◆ **TASK DETAILS**: Scan the records below for the word "same". Copy each line where it appears.

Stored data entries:
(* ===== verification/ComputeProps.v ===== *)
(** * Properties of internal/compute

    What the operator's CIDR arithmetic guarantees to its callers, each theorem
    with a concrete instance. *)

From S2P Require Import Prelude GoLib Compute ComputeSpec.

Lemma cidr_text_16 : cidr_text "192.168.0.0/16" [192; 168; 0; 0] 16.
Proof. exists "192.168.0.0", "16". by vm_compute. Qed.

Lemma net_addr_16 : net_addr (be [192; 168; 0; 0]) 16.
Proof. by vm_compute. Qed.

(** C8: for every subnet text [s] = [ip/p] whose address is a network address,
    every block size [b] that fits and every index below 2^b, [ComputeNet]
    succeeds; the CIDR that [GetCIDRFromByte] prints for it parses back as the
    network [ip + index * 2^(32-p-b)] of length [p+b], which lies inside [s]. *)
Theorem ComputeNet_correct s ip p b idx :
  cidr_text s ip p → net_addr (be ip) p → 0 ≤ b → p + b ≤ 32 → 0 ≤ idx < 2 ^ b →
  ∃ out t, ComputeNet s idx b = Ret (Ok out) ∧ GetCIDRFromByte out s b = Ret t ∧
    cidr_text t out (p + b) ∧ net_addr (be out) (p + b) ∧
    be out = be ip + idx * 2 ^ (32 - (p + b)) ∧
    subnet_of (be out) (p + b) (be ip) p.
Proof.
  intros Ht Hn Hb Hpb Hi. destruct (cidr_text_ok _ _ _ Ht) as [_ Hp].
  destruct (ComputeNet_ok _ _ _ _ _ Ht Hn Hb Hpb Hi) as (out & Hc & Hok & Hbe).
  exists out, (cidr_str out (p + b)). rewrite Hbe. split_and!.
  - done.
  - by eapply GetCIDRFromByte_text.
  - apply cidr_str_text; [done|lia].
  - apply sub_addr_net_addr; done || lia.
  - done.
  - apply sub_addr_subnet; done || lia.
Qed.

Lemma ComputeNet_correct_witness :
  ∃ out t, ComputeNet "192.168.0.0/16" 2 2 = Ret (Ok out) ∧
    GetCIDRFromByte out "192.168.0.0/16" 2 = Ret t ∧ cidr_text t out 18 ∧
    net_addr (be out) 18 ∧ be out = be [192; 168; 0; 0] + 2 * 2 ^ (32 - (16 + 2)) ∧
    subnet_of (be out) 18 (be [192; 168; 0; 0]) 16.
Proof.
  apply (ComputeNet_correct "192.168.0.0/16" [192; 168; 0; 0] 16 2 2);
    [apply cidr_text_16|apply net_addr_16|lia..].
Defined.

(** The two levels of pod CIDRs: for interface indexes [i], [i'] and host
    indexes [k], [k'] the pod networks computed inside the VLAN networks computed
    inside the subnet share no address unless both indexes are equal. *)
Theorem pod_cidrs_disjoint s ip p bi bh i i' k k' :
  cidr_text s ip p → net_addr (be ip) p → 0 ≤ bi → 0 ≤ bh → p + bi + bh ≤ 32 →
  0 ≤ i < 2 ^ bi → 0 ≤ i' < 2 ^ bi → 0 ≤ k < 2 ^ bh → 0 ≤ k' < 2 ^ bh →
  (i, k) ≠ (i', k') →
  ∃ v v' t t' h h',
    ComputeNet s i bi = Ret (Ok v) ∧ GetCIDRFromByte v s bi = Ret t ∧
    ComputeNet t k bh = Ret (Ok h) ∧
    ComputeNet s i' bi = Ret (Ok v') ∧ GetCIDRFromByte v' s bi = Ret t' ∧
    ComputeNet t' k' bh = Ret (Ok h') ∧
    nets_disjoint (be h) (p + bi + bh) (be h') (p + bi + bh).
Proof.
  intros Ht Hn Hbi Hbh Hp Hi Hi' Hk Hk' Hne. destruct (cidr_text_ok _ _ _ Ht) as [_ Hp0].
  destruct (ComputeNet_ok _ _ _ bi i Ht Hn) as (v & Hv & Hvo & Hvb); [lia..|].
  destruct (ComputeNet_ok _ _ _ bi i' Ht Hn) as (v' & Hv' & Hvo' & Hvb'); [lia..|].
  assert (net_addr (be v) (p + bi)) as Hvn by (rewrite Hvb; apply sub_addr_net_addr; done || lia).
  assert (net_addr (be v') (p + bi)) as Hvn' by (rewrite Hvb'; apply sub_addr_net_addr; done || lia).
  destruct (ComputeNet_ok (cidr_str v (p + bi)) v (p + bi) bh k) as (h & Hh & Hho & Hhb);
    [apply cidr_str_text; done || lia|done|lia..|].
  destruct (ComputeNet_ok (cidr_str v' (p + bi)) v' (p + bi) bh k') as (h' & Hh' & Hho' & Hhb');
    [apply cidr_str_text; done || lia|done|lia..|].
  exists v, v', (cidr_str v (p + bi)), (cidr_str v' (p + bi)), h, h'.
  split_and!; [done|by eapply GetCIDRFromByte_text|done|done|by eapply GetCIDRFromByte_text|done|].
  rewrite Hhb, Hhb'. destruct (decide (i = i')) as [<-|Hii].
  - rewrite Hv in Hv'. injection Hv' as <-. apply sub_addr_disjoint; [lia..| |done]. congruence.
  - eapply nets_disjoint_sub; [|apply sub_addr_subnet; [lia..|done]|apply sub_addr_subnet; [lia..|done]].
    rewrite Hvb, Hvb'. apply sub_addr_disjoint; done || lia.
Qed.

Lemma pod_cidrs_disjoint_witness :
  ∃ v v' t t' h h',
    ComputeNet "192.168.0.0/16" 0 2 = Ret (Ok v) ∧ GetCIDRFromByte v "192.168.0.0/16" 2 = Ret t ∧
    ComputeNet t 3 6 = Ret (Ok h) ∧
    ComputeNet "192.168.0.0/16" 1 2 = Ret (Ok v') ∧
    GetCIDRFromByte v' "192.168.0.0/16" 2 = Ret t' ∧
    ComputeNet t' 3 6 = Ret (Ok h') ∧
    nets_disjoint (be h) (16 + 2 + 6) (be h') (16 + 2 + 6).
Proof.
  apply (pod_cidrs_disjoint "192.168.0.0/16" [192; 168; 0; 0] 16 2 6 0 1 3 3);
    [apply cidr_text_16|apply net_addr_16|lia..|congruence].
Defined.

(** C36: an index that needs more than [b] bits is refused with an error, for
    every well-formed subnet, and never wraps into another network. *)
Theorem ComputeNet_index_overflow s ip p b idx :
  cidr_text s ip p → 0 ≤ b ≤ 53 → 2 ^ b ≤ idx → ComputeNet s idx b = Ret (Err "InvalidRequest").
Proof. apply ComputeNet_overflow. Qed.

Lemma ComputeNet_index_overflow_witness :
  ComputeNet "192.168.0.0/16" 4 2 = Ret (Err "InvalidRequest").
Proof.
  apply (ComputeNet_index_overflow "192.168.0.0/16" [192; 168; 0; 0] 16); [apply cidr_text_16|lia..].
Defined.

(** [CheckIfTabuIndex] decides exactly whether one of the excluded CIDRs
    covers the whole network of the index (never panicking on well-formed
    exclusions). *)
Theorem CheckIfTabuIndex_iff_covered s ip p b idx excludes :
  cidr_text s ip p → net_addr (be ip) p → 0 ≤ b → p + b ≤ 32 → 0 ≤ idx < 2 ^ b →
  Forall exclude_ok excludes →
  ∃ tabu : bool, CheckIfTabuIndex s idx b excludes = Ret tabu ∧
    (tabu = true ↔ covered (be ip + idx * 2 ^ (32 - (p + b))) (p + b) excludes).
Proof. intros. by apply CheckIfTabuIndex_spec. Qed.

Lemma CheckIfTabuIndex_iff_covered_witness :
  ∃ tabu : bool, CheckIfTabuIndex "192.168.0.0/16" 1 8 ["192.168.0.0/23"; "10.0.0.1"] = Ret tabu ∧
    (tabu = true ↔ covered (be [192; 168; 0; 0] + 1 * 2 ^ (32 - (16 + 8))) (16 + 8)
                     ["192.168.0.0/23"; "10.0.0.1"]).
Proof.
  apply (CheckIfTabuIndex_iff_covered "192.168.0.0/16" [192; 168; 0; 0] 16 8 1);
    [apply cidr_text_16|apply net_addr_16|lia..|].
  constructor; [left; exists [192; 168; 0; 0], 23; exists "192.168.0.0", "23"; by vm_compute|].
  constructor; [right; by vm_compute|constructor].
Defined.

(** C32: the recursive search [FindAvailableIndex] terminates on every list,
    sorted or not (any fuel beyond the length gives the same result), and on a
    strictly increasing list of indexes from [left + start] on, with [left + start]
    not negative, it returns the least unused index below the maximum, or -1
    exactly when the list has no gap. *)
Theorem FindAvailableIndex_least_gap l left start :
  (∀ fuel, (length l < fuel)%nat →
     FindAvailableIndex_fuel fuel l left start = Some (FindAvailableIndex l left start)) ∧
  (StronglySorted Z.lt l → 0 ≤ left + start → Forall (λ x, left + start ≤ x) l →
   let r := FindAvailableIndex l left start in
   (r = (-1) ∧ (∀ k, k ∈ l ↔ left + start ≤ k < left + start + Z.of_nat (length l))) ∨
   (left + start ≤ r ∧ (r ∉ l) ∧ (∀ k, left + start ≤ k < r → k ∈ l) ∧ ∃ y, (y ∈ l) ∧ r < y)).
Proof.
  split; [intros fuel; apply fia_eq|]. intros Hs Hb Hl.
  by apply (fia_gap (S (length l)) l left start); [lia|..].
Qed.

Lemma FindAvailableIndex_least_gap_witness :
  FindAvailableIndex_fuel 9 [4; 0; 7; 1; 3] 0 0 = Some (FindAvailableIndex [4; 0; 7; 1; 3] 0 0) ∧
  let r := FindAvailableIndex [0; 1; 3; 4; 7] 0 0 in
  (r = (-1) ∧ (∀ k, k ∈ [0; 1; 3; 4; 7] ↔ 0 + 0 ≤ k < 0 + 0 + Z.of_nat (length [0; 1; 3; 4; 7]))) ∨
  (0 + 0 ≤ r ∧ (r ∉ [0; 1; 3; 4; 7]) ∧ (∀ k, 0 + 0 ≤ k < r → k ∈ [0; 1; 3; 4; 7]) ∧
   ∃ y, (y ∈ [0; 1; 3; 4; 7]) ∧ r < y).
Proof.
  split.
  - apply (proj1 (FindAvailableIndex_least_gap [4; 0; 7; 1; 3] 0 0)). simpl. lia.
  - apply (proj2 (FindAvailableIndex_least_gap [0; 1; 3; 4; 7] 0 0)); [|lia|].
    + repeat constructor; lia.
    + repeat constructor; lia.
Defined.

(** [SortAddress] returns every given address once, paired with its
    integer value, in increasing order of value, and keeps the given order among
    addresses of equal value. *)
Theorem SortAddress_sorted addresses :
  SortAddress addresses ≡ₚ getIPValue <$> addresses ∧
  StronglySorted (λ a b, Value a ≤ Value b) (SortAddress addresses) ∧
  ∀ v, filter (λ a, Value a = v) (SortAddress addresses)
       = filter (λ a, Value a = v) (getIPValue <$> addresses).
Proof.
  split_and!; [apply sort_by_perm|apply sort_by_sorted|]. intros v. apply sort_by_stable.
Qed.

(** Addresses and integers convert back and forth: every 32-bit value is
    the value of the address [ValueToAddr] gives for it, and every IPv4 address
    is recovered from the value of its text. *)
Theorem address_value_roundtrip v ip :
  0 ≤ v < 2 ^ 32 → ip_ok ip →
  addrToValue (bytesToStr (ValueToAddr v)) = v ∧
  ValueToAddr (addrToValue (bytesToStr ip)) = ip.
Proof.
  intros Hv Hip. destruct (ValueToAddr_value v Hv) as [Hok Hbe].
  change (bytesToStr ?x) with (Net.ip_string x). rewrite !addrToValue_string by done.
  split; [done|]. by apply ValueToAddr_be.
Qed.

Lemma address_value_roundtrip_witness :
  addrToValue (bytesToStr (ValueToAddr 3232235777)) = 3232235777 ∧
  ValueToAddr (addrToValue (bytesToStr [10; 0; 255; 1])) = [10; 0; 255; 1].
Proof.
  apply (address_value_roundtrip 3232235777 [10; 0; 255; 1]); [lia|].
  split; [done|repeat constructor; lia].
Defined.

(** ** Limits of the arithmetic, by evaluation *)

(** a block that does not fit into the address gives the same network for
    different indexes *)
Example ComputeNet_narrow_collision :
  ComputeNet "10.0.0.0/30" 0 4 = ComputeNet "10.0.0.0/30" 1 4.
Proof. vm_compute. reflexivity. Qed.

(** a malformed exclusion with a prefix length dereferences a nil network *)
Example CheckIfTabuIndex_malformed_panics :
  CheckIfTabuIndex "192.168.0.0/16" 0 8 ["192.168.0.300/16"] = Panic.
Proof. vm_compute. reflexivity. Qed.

◆ **WRITTEN SOLUTION**:
    sorted or not (any fuel beyond the length gives the same result), and on a
(** a block that does not fit into the address gives the same network for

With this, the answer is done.